Exercise prompt ▸ Go to the line below containing "(l : list A) (x" and print exactly from there through the line containing "destruct (double_dot buffer).", both included. Print nothing else.

Provided material ▸
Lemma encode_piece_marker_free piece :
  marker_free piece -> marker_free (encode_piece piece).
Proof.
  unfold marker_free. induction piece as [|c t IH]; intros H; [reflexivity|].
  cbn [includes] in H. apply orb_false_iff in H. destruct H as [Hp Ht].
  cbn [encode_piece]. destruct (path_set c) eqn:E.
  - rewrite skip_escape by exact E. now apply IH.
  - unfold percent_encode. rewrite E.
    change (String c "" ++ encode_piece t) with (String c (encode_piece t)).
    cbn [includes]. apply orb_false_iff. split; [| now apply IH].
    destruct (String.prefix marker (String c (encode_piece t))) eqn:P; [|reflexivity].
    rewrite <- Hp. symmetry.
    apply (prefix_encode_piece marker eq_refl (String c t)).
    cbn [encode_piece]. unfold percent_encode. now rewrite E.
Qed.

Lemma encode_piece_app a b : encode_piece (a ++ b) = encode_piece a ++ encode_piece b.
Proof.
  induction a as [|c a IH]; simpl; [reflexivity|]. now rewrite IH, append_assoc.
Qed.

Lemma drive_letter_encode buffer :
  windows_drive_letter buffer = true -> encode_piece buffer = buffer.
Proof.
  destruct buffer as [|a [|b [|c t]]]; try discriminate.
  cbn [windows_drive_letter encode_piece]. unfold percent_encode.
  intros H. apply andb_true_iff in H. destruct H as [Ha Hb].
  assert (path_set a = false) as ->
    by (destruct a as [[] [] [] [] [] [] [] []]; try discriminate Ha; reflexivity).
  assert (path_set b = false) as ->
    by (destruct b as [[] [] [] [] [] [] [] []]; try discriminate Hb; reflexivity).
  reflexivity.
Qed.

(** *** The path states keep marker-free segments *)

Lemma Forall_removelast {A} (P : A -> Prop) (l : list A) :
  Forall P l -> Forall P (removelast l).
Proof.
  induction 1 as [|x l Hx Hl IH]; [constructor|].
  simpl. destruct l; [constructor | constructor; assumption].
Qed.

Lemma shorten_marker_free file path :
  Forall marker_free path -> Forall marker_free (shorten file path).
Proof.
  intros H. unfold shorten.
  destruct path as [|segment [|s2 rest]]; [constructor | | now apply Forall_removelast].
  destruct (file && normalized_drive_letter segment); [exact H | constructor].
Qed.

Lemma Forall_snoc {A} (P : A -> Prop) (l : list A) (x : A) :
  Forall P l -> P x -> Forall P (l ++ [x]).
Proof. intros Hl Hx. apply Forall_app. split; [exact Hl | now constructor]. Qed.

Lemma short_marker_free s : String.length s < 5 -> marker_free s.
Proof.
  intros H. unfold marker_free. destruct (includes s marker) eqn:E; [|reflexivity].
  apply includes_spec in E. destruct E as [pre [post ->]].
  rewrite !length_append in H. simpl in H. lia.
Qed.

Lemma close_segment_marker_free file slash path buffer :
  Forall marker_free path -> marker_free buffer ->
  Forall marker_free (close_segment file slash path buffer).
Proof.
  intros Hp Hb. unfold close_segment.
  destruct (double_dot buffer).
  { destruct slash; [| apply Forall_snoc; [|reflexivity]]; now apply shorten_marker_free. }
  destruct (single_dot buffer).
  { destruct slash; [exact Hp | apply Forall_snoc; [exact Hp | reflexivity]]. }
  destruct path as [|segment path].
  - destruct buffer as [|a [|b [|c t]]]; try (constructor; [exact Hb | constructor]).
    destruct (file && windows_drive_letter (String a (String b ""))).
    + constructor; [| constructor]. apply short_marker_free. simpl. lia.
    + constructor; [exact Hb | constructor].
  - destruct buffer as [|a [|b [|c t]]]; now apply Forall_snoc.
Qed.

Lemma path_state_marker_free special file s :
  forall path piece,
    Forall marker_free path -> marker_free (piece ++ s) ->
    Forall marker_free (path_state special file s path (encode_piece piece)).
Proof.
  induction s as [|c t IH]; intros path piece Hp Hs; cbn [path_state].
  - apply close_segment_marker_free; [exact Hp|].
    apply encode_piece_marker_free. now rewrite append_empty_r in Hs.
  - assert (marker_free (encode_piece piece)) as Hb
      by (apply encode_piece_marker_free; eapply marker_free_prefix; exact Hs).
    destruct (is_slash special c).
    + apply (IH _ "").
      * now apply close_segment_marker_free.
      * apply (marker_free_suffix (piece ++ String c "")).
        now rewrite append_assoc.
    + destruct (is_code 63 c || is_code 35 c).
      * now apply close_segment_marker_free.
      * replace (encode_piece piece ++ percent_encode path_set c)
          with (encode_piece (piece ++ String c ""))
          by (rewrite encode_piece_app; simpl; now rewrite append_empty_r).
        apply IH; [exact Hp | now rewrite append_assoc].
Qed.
...
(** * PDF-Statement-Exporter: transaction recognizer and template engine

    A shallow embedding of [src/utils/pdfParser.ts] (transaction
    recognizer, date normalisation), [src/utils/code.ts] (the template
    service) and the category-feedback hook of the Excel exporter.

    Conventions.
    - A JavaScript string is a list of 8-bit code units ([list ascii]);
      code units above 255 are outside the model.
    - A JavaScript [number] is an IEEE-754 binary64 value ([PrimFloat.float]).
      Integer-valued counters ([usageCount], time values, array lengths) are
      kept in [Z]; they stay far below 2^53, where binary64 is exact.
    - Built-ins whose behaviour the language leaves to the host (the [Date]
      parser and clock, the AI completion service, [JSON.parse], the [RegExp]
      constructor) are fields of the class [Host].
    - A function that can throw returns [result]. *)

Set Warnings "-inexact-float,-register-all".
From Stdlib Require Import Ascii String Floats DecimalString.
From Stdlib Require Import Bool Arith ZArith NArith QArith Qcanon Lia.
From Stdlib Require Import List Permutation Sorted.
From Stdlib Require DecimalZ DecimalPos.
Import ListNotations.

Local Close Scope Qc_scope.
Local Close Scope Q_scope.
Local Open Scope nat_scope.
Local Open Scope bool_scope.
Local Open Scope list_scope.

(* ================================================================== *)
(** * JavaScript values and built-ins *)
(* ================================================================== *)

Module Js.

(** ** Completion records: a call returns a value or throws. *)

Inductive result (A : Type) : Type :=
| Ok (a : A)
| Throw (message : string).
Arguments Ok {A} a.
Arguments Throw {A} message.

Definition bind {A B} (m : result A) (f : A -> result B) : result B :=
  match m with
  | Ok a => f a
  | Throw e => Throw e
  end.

Reply ▸
Lemma Forall_snoc {A} (P : A -> Prop) (l : list A) (x : A) :
  Forall P l -> P x -> Forall P (l ++ [x]).
Proof. intros Hl Hx. apply Forall_app. split; [exact Hl | now constructor]. Qed.

Lemma short_marker_free s : String.length s < 5 -> marker_free s.
Proof.
  intros H. unfold marker_free. destruct (includes s marker) eqn:E; [|reflexivity].
  apply includes_spec in E. destruct E as [pre [post ->]].
  rewrite !length_append in H. simpl in H. lia.
Qed.

Lemma close_segment_marker_free file slash path buffer :
  Forall marker_free path -> marker_free buffer ->
  Forall marker_free (close_segment file slash path buffer).
Proof.
  intros Hp Hb. unfold close_segment.
  destruct (double_dot buffer).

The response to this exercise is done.